*** Records for the exercise Section Begins ***
Lemma serialize_canonical v : - 2 ^ 63 < v < 2 ^ 63 -> v <> 0 ->
  exists n, (n <= 8)%nat /\ fits n v /\ CScriptNum.serialize v = Ok (canonical n v).
Proof.
  intros Hv Hne. unfold CScriptNum.serialize, CScriptNum.int64_min.
  replace (v =? 0) with false by lia. replace (v =? - 2 ^ 63) with false by lia.
  replace (if v <? 0 then - v else v) with (Z.abs v) by (destruct (Z.ltb_spec v 0); lia).
  destruct (magnitude_spec 8 (Z.abs v)) as (k & -> & Hlt & Hk & _ & Hpos); [simpl; lia|].
  destruct Hpos as [Hk0 Hlow]; [lia|]. rewrite last_WriteLE by done.
  set (h := Z.abs v / 256 ^ (Z.of_nat k - 1)).
  assert (256 ^ Z.of_nat k = 256 * 256 ^ (Z.of_nat k - 1)) as Ek.
  { rewrite <- Z.pow_succ_r by lia. f_equal. lia. }
  assert (0 < 256 ^ (Z.of_nat k - 1)) as Hp by (apply Z.pow_pos_nonneg; lia).
  assert (0 <= h < 256) as Hh.
  { split; [apply Z.div_pos; lia|]. apply Z.div_lt_upper_bound; lia. }
  rewrite (Z.mod_small h) by lia. rewrite land_80 by (unfold is_byte; lia).
  pose proof (Z.div_mod (Z.abs v) (256 ^ (Z.of_nat k - 1)) ltac:(lia)) as Hdm. fold h in Hdm.
  pose proof (Z.mod_pos_bound (Z.abs v) (256 ^ (Z.of_nat k - 1)) Hp) as Hmb.
  rewrite !pow_256 in * by lia.
  destruct (Z.ltb_spec h 128) as [Hh1|Hh1]; cbn [negb].
  - exists k. split; [lia|].
    assert (2 ^ (8 * Z.of_nat k - 1) = 128 * 2 ^ (8 * (Z.of_nat k - 1))) as E1.
    { change 128 with (2 ^ 7). rewrite <- Z.pow_add_r by lia. f_equal. lia. }
    split; [split; [lia|]; split; [nia|]|].
    { intros Hk2. assert (2 ^ (8 * (Z.of_nat k - 1)) = 2 * 2 ^ (8 * Z.of_nat k - 9)) as E2.
      { rewrite <- Z.pow_succ_r by lia. f_equal. lia. }
      lia. }
    f_equal. unfold canonical. destruct (Z.ltb_spec v 0); [|by rewrite Z.add_0_r].
    destruct k as [|k]; [lia|]. rewrite E1. replace (8 * (Z.of_nat (S k) - 1)) with (8 * Z.of_nat k) in * by lia.
    rewrite <- pow_256 in * by lia. apply or_back_WriteLE. nia.
  - exists (S k). rewrite <- pow_256 in * by lia.
    assert (2 ^ (8 * Z.of_nat (S k) - 1) = 128 * 256 ^ Z.of_nat k) as E1.
    { rewrite pow_256 by lia. change 128 with (2 ^ 7). rewrite <- Z.pow_add_r by lia. f_equal. lia. }
    assert (2 ^ (8 * Z.of_nat (S k) - 9) = 128 * 256 ^ (Z.of_nat k - 1)) as E2.
    { rewrite pow_256 by lia. change 128 with (2 ^ 7). rewrite <- Z.pow_add_r by lia. f_equal. lia. }
    assert (128 * 256 ^ (Z.of_nat k - 1) <= Z.abs v) as Hlow2 by nia.
    split.
    { destruct (decide (k = 8%nat)) as [->|]; [|lia]. exfalso. simpl in Hlow2. lia. }
    split; [split; [lia|]; split; [lia|]; intros _; lia|].
    f_equal. unfold canonical. rewrite E1. destruct (Z.ltb_spec v 0).
    + by rewrite WriteLE_top by lia.
    + rewrite Z.add_0_r. symmetry. rewrite WriteLE_snoc, Z.div_small by lia. done.
Qed.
*** Records for the exercise Section Ends ***
◆ **Work instructions**
Could you copy each line in the listing above that includes the word "apply"?

◆ **Result**
  assert (0 < 256 ^ (Z.of_nat k - 1)) as Hp by (apply Z.pow_pos_nonneg; lia).
  { split; [apply Z.div_pos; lia|]. apply Z.div_lt_upper_bound; lia. }
    rewrite <- pow_256 in * by lia. apply or_back_WriteLE. nia.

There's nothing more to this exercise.